───── RECORD EXTRACTS

(** [chain.invoke({"messages": messages})]: the prompt's placeholder is
    filled with [messages] and the language model answers. *)
Variable chain_invoke : Chain -> list BaseMessage -> M AIMessage.

Variable cfg : Config.

(* ---------------------------------------------------------------------- *)
(** *** Node 1: [generate_initial_response] *)

(** [d[key]], where [v] is what the dict holds for [key]. *)
Definition subscript {A} (key : string) (v : option A) : M A :=
  match v with
  | Some a => ret a
  | None => raise (KeyError key)
  end.

(** The lookups of the prints that follow a response: they are made when
    [VERBOSE] is on and the response carries a tool call, on the [args] of
    the first one. *)
Definition display_info (keys_read : Args -> M unit) (response : AIMessage)
  : M unit :=
  if VERBOSE cfg then
    match tool_calls response with
    | tool_call :: _ => keys_read (args tool_call)
    | [] => ret tt
    end
  else ret tt.

Definition generate_initial_response (messages : list BaseMessage)
  : M AIMessage :=
  response <- chain_invoke initial_chain messages ;;
  _ <- display_info
         (fun a =>
            _ <- subscript "answer" (answer a) ;;
            r <- subscript "reflection" (reflection a) ;;
            _ <- subscript "missing" (missing r) ;;
            _ <- subscript "search_queries" (search_queries a) ;;
            ret tt)
         response ;;
  ret response.

(* ---------------------------------------------------------------------- *)
(** *** Node 2: [execute_tools] *)

(** [tool_call["name"] in ["AnswerQuestion", "ReviseAnswer"]] *)
Definition handled (tool_call : ToolCall) : bool :=
  existsb (String.eqb (name tool_call)) ["AnswerQuestion"; "ReviseAnswer"].

(** [tool_call["args"].get("search_queries", [])] *)
Definition get_search_queries (a : Args) : list string :=
  match search_queries a with
  | Some qs => qs
  | None => []
  end.

(** The entry stored for a query whose search raised [e]. *)
Definition unavailable (e : PyExc) : string :=
  "Search unavailable: " ++ str e.

(** The body of [for i, query in enumerate(search_queries, 1)]: one search
    inside [try ... except Exception]. *)
Definition search_one (query : string) (query_results : dict) : M dict :=
  try_except
    (result <- search_tool_run query ;;
     ret (dict_set query (slice_to (SEARCH_RESULT_LIMIT cfg) result)
            query_results))
    (fun e => ret (dict_set query (unavailable e) query_results)).

(** The inner loop over the queries, from [query_results]. *)
Fixpoint for_queries (queries : list string) (query_results : dict)
  : M dict :=
  match queries with
  | [] => ret query_results
  | query :: rest =>
      query_results' <- search_one query query_results ;;
      for_queries rest query_results'
  end.

(** The locals the outer loop leaves behind: the list being built and the
    binding of [search_queries], [None] while no assignment has run. *)
Record Locals : Type := {
  tool_messages : list ToolMessage;
  search_queries_var : option (list string)
}.

(** The outer loop [for tool_call in last_ai_message.tool_calls]. *)
Fixpoint for_tool_calls (calls : list ToolCall) (l : Locals) : M Locals :=
  match calls with
  | [] => ret l
  | tool_call :: rest =>
      if handled tool_call then
        let call_id := id tool_call in
        let queries := get_search_queries (args tool_call) in
        query_results <- for_queries queries [] ;;
        for_tool_calls rest
          {| tool_messages :=
               (tool_messages l ++
                [{| content := json_dumps query_results;
                    tool_call_id := call_id |}])%list;
             search_queries_var := Some queries |}
      else for_tool_calls rest l
  end.

(** [state[-1]] *)
Definition last_message (state : list BaseMessage) : option BaseMessage :=
  last (map Some state) None.

Definition execute_tools (state : list BaseMessage) : M (list ToolMessage) :=
  match last_message state with
  | None => raise IndexError
  | Some (AI last_ai_message) =>
      l <- for_tool_calls (tool_calls last_ai_message)
             {| tool_messages := []; search_queries_var := None |} ;;
      if VERBOSE cfg then
        (* print(f"Completed {len(search_queries)} searches") *)
        match search_queries_var l with
        | None => raise UnboundLocalError
        | Some _ => ret (tool_messages l)
        end
      else ret (tool_messages l)
  | Some (Human _) => raise (AttributeError "HumanMessage")
  | Some (Tool _) => raise (AttributeError "ToolMessage")
  end.

(* ---------------------------------------------------------------------- *)
(** *** Node 3: [revise_answer] *)

Definition revise_answer (state : list BaseMessage) : M AIMessage :=
  response <- chain_invoke revisor_chain state ;;
  _ <- display_info
         (fun a => _ <- subscript "answer" (answer a) ;; ret tt)
         response ;;
  ret response.

(* ---------------------------------------------------------------------- *)
(** *** The conditional edge: [should_continue] *)

Inductive Node : Type :=
| generate
| execute_tools_node
| revise
| END.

──────────

PROBLEM STATEMENT → Bring together all lines from the listing that contain the word "Fixpoint".

TASK ANSWER →
Fixpoint for_queries (queries : list string) (query_results : dict)
Fixpoint for_tool_calls (calls : list ToolCall) (l : Locals) : M Locals :=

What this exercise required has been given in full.